Eine wichtige Ziel für die Entwicklung des Roboters war es, dass er die bereits jetzt in Einrichtungen vorhandenen Handwagen transportieren kann, ohne dass sie aufwendig umgerüstet werden müssen. Lediglich eine gewisse Bodenfreiheit zum Unterfahren des Wagens muss gegeben sein.
Wäschetransport ein komplettes Pflegeheim
Ein einzelner Roboter genügt, um beispielsweise den Wäschetransport für ein komplettes Pflegeheim zu automatisieren. Wenn Zeit ist, kann der Roboter weitere Transportdienste für Medikamente, Verbandsmaterial und mehr übernehmen. Zeitgesteuert können Routinetransporte ausgeführt oder spontan über ein Tablet oder Smartphone angefordert werden. „Je nach Anwendungsszenario und Integration in etablierte Abläufe in den Einrichtungen ist der Wagen für die reguläre Patientenversorgung oder für den spontanen Einsatz oder Springerdienst nutzbar“, erläutert Jacobs die Einsatzmöglichkeiten.

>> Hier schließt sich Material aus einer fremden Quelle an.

(** A sort that returns either had nothing to compare or compared ordered
    keys only. *)
Lemma sort_desc_Some l out :
  Forall none_or_ordered l ->
  Py.sort_desc key l = Some out ->
  ((length l <= 1)%nat /\ out = l) \/ Forall ordered l.
Proof.
  intros Hl. revert out. induction Hl as [|x l Hx Hl IH]; intros out Hs.
  - left. split; [simpl; lia|]. now injection Hs.
  - unfold Py.sort_desc in Hs. cbn [foldr] in Hs.
    fold (Py.sort_desc key l) in Hs.
    destruct (Py.sort_desc key l) as [out'|] eqn:Hs'; [|discriminate].
    cbn in Hs. specialize (IH out' eq_refl).
    assert (Hperm : Permutation out' l).
    { destruct IH as [[_ ->]|Hord]; [reflexivity|].
      rewrite (sort_desc_ordered l Hord) in Hs'. injection Hs' as <-.
      apply sort_by_perm. }
    destruct out' as [|z r].
    + apply Permutation_nil in Hperm. subst l.
      left. split; [simpl; lia|]. now injection Hs.
    + cbn [Py.insert_desc] in Hs.
      assert (Hz : none_or_ordered z).
      { rewrite Forall_forall in Hl. apply Hl, list_elem_of_In.
        eapply Permutation_in; [exact Hperm|]. now left. }
      assert (Hxz : ordered x /\ ordered z).
      { destruct Hx as [Hx|Hx]; [now rewrite Hx, lt_None_l in Hs|].
        destruct Hz as [Hz|Hz]; [now rewrite Hz, lt_None_r in Hs|].
        now split. }
      right. constructor; [apply Hxz|].
      destruct IH as [[Hlen <-]|Hord]; [|exact Hord].
      destruct r; [|simpl in Hlen; lia].
      constructor; [apply Hxz|constructor].
Qed.
End SortOrdered.

(** ** The winrate key of a score *)

Lemma count_if_nonneg {A : Type} (p : A -> bool) (l : list A) :
  0 <= count_if p l.
Proof. unfold count_if. lia. Qed.

Lemma ordered_key_is_number v : ordered_key v = true -> is_number v = true.
Proof. now destruct v. Qed.

(** The three shapes of the dict [get_whale_winrate] returns. *)
Lemma get_whale_winrate_shapes up a days :
  let wr := get_whale_winrate up a days in
  (wr !! "winrate" = None /\ wr !! "closed_trades" = None)
  \/ (wr !! "winrate" = Some VNone /\ wr !! "closed_trades" = Some (VInt 0))
  \/ (exists v n, wr !! "winrate" = Some v /\ ordered_key v = true
                  /\ wr !! "closed_trades" = Some (VInt n)).
Proof.
  intros wr.
  destruct (_post (userFillsByTime up a days)) as [fills|] eqn:Hpost.
  - destruct (closed_trades_of (btc_fills_of fills)) as [|c ct] eqn:Hct.
    + subst wr. unfold get_whale_winrate. rewrite Hpost.
      destruct fills as [|f fills]; [left; split; reflexivity|].
      cbv beta iota. rewrite Hct. right; left. split; reflexivity.
    + right; right.
      assert (Hne : closed_trades_of (btc_fills_of fills) <> [])
        by (rewrite Hct; discriminate).
      destruct (get_whale_winrate_scored up a days fills Hpost Hne)
        as (Hc & Hw & _).
      do 2 eexists. split; [exact Hw|]. split; [|exact Hc].
      apply winrate_of_ordered; apply count_if_nonneg.
  - left. subst wr. unfold get_whale_winrate. rewrite Hpost.
    split; reflexivity.
Qed.

Lemma winrate_key_cases up a days :
  winrate_key (get_whale_winrate up a days) = VNone
  \/ ordered_key (winrate_key (get_whale_winrate up a days)) = true.
Proof.
  unfold winrate_key, get_default.
  destruct (get_whale_winrate_shapes up a days)
    as [[-> _]|[[-> _]|(v & n & -> & Hv & _)]]; simpl; auto.
Qed.

(** With a threshold of at least one closed trade only scored results pass
    the filter. *)
Lemma enough_trades_ordered up a days min_trades :
  1 <= min_trades ->
  enough_trades min_trades (get_whale_winrate up a days) = true ->
  exists v, get_whale_winrate up a days !! "winrate" = Some v
            /\ ordered_key v = true.
Proof.
  intros Hmin. unfold enough_trades, get_default.
  destruct (get_whale_winrate_shapes up a days)
    as [[_ ->]|[[_ ->]|(v & n & Hw & Hv & _)]]; simpl.
  - intros H%Z.leb_le. lia.
  - intros H%Z.leb_le. lia.
  - intros _. now exists v.
Qed.

Lemma retained_winrates_elem roster up days min_trades wr :
  wr ∈ retained_winrates roster up days min_trades ->
  exists a, a ∈ roster /\ wr = get_whale_winrate up a days
            /\ enough_trades min_trades wr = true.
Proof.
  unfold retained_winrates. rewrite list_elem_of_In, filter_In, in_map_iff.
  intros [(a & <- & Ha) He]. exists a. now rewrite list_elem_of_In.
Qed.

Lemma retained_none_or_ordered roster up days min_trades :
  Forall (fun wr => winrate_key wr = VNone
                    \/ ordered_key (winrate_key wr) = true)
    (retained_winrates roster up days min_trades).
Proof.
  apply Forall_forall. intros wr Hin.
  destruct (retained_winrates_elem _ _ _ _ _ Hin) as (a & _ & -> & _).
  apply winrate_key_cases.
Qed.

Lemma retained_ordered roster up days min_trades :
  1 <= min_trades ->
  Forall (fun wr => exists v, wr !! "winrate" = Some v
                              /\ ordered_key v = true)
    (retained_winrates roster up days min_trades).
Proof.
  intros Hmin. apply Forall_forall. intros wr Hin.
  destruct (retained_winrates_elem _ _ _ _ _ Hin) as (a & _ & -> & He).
  now apply enough_trades_ordered with min_trades.
Qed.

Lemma retained_ordered_keys roster up days min_trades :
  1 <= min_trades ->
  Forall (fun wr => ordered_key (winrate_key wr) = true)
    (retained_winrates roster up days min_trades).
Proof.
  intros Hmin. eapply Forall_impl; [apply retained_ordered, Hmin|].
  intros wr (v & Hv & Ho). unfold winrate_key, get_default.
  now rewrite Hv.
Qed.

(** C10. With [min_trades >= 1] every retained result, hence every entry of
    the returned list, carries a ['winrate'] that is a number, and the sort
    returns: no comparison meets [None].  With [min_trades = 0] the guard is
    gone: an account with BTC fills but no closed trade is retained with
    [winrate = None], and the sort of the roster's results raises. *)
Theorem C10_min_trades_guards_sort :
  (forall (up : Upstream) (days min_trades : Z),
      1 <= min_trades ->
      Forall has_numeric_winrate
        (retained_winrates WHALE_ADDRESSES up days min_trades)
      /\ exists out,
           get_all_winrates up days min_trades = Some out
           /\ Forall has_numeric_winrate out)
  /\ exists (up : Upstream) (days : Z) (wr : gmap string PyVal),
       wr ∈ retained_winrates WHALE_ADDRESSES up days 0
       /\ wr !! "winrate" = Some VNone
       /\ get_all_winrates up days 0 = None.
Proof.
  split.
  - intros up days min_trades Hmin.
    assert (Hnum : Forall has_numeric_winrate
                     (retained_winrates WHALE_ADDRESSES up days min_trades)).
    { eapply Forall_impl; [apply retained_ordered, Hmin|].
      intros wr (v & Hv & Ho). exists v.
      split; [exact Hv|]. now apply ordered_key_is_number. }
    split; [exact Hnum|].
    unfold get_all_winrates, get_all_winrates_on.
    rewrite (sort_desc_ordered winrate_key _
               (retained_ordered_keys _ up days min_trades Hmin)).
    eexists. split; [reflexivity|].
    now rewrite sort_by_perm.
  - exists idle_upstream, 30, (get_whale_winrate idle_upstream (whale 1) 30).
    split; [|split].
    + unfold retained_winrates.
      rewrite list_elem_of_In, filter_In, in_map_iff.
      split; [|by_eval]. exists (whale 1). split; [reflexivity|].
      apply list_elem_of_In. in_roster.
    + by_eval.
    + by_eval.
Qed.

(** The sample ranking with [min_trades = 1]. *)
Lemma C10_min_trades_guards_sort_witness :
  Forall has_numeric_winrate
    (retained_winrates WHALE_ADDRESSES ranking_upstream 30 1)
  /\ exists out,
       get_all_winrates ranking_upstream 30 1 = Some out
       /\ Forall has_numeric_winrate out.
Proof.
  refine (proj1 C10_min_trades_guards_sort ranking_upstream 30 1 _). lia.
Defined.

(** ** Ranking *)

Lemma StronglySorted_impl_Forall {A : Type} (R R' : A -> A -> Prop)
    (P : A -> Prop) (l : list A) :
  (forall x y, P x -> P y -> R x y -> R' x y) ->
  Forall P l -> StronglySorted R l -> StronglySorted R' l.
Proof.
  intros Himp HP Hs. induction Hs as [|x l Hs IH Hx]; [constructor|].
  apply Forall_cons in HP as [Px Pl].
  constructor; [now apply IH|].
  rewrite Forall_forall in *. intros y Hy. apply Himp; auto.
Qed.

Lemma winrate_less_asym x y :
  winrate_less x y = true -> winrate_less y x = false.
Proof. apply ltb_asym. Qed.

Lemma winrate_less_negtrans x y z :
  ordered_key (winrate_key y) = true ->
  winrate_less x y = false -> winrate_less y z = false ->
  winrate_less x z = false.
Proof. intros Hy. apply ltb_negtrans. now apply ordered_key_not_nan. Qed.

Lemma ranked_above_not_less x y :
  ordered_key (winrate_key x) = true ->
  ordered_key (winrate_key y) = true ->
  winrate_less x y = false -> ranked_above x y.
Proof.
  intros Hx Hy Hless. unfold ranked_above.
  rewrite (ge_ordered _ _ Hx Hy).
  rewrite leb_not_ltb by (now apply ordered_key_not_nan).
  unfold winrate_less, key_less in Hless. now rewrite Hless.
Qed.

Lemma same_winrate_tie x z :
  ordered_key (winrate_key x) = true ->
  ordered_key (winrate_key z) = true ->
  same_winrate x z = negb (winrate_less x z) && negb (winrate_less z x).
Proof.
  intros Hx Hz. unfold same_winrate, winrate_less, key_less.
  rewrite (eqv_ordered _ _ Hx Hz).
  apply eqb_equiv; now apply ordered_key_not_nan.
Qed.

Wirtschaftlichkeit im Fokus
Forschende des Fraunhofer-Zentrums für Internationales Management und Wissensökonomie IMW unter Leitung von Dr. Marija Radic untersuchte die Wirtschaftlichkeit des Roboters auf Basis einer Lebenszykluskostenrechnung. Sie umfasst alle Kosten, die auf den gemessenen und zukünftig erreichbaren Leistungsdaten und den Kosten des Roboters von der Anschaffung bis zur Entsorgung anfallen. Als Vergleichswert wurden die Kosten einer Hauswirtschaftskraft herangezogen, die lediglich die genannten Transporte durchführt. Eine solche Kraft verbringt derzeit täglich mehrere Arbeitsstunden mit dem Transport von Schmutzwäsche von allen Wohnbereichen zu einem Lagerbereich im Keller. Hinzu kommt das Verteilen von Frischwäsche auf die Wohnbereiche.

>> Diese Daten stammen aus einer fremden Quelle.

(** * The vocabulary of the statements

    Predicates that the statements below are about, a concrete environment,
    and the inputs of the concrete runs. *)

(** ** Label maps and label pairs *)

(** The grouping key as the specification words it: the label names sorted
    lexicographically, then [name SEP value SEP name SEP value ...] without a
    trailing separator.  It mentions neither the iteration order of the map
    nor the sorting routine of the environment. *)
Definition sorted_names (labels : gmap string string) : list string :=
  merge_sort String.le ((map_to_list labels).*1).

Definition grouping_key_spec (sep : ascii) (labels : gmap string string) : string :=
  String.concat (String sep "")
    (flat_map (λ n, [n; default "" (labels !! n)]) (sorted_names labels)).

(** The map that the assignments [labels[k] = v] build, made in the order of
    the list. *)
Definition assignAll (l : list (string * string)) : gmap string string :=
  foldl (λ m '(k, v), <[k := v]> m) ∅ l.

(** What the walk over the label pairs does to one pair when the map of
    labels not yet done is [g]. *)
Definition overwrite (g : gmap string string) (lp : LabelPair) : LabelPair :=
  match g !! lpName lp with
  | Some lv => mkLabelPair (lpName lp) lv
  | None => lp
  end.

(** The label pairs of a sanitized metric: distinct names, every grouping
    label with the value of the group, an instance label, sorted by name. *)
Definition sanitized (groupingLabels : gmap string string) (l : list LabelPair) : Prop :=
  NoDup (lpName <$> l)
  ∧ (∀ k v, groupingLabels !! k = Some v → mkLabelPair k v ∈ l)
  ∧ InstanceLabel ∈ lpName <$> l
  ∧ Sorted lp_le l.

(** ** Buckets *)

(** When [==] holds of two floats, in terms of their decoded form: both are
    zeros, or the same infinity, or the same finite number. *)
Definition SF_same (a b : spec_float) : Prop :=
  match a, b with
  | S754_zero _, S754_zero _ => True
  | S754_infinity s1, S754_infinity s2 => s1 = s2
  | S754_finite s1 m1 e1, S754_finite s2 m2 e2 => s1 = s2 ∧ m1 = m2 ∧ e1 = e2
  | _, _ => False
  end.

(** The buckets of a list have pairwise distinct upper bounds. *)
Definition distinctBounds (l : list Bucket) : Prop :=
  ForallOrdPairs (λ a b, PrimFloat.eqb (bUpperBound a) (bUpperBound b) = false) l.

(** Some bucket of the list has the upper bound [x]. *)
Definition hasBound (l : list Bucket) (x : float) : Prop :=
  ∃ b, b ∈ l ∧ PrimFloat.eqb (bUpperBound b) x = true.

(** What the merge makes of a bucket [a] of the first list: the count of the
    bucket of the second list with the same bound is added, if there is
    one. *)
Definition mergedWith (b2 : list Bucket) (a : Bucket) : Bucket :=
  match List.find (λ c, PrimFloat.eqb (bUpperBound a) (bUpperBound c)) b2 with
  | Some c => addCumulativeCount (bCumulativeCount c) a
  | None => a
  end.

(** No bucket of [b1] has the bound of [c]. *)
Definition freshFor (b1 : list Bucket) (c : Bucket) : bool :=
  forallb (λ a, negb (PrimFloat.eqb (bUpperBound a) (bUpperBound c))) b1.

(** ** Write requests *)

(** A family of the request has the name of a family of the store and
    another type. *)
Definition typeConflict (ms : MetricStorage) (fams : gmap string MetricFamily) : Prop :=
  ∃ k f2 gk group f1,
    fams !! k = Some f2 ∧ metricGroups ms !! gk = Some group
    ∧ mgMetricFamilies group !! fName f2 = Some f1 ∧ fType f1 ≠ fType f2.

„Übernimmt ein Roboter den gesamten Transport der Schmutz- und Frischwäsche, kann er bereits bei einer Abschreibungsdauer von drei Jahren wirtschaftlich eingesetzt werden“, so Dr. Marija Radic, Abteilungsleiterin am Fraunhofer IMW. Die Wirtschaftlichkeit lasse sich noch deutlich steigern, wenn der Roboter weitere Transportdienste übernehme.
Vertriebspartner gesucht
In den nächsten Wochen soll der neu entwickelte Transportroboter in Pflegeeinrichtungen getestet werden. Anhand der so gewonnenen Erkenntnisse wollen die Forschenden die Technik weiterentwickeln und optimieren. Geplant ist außerdem, parallel dazu mögliche Hersteller und Vertriebspartner anzusprechen, die den Roboter in Zukunft als Serienprodukt weiterentwickeln und vertreiben wollen.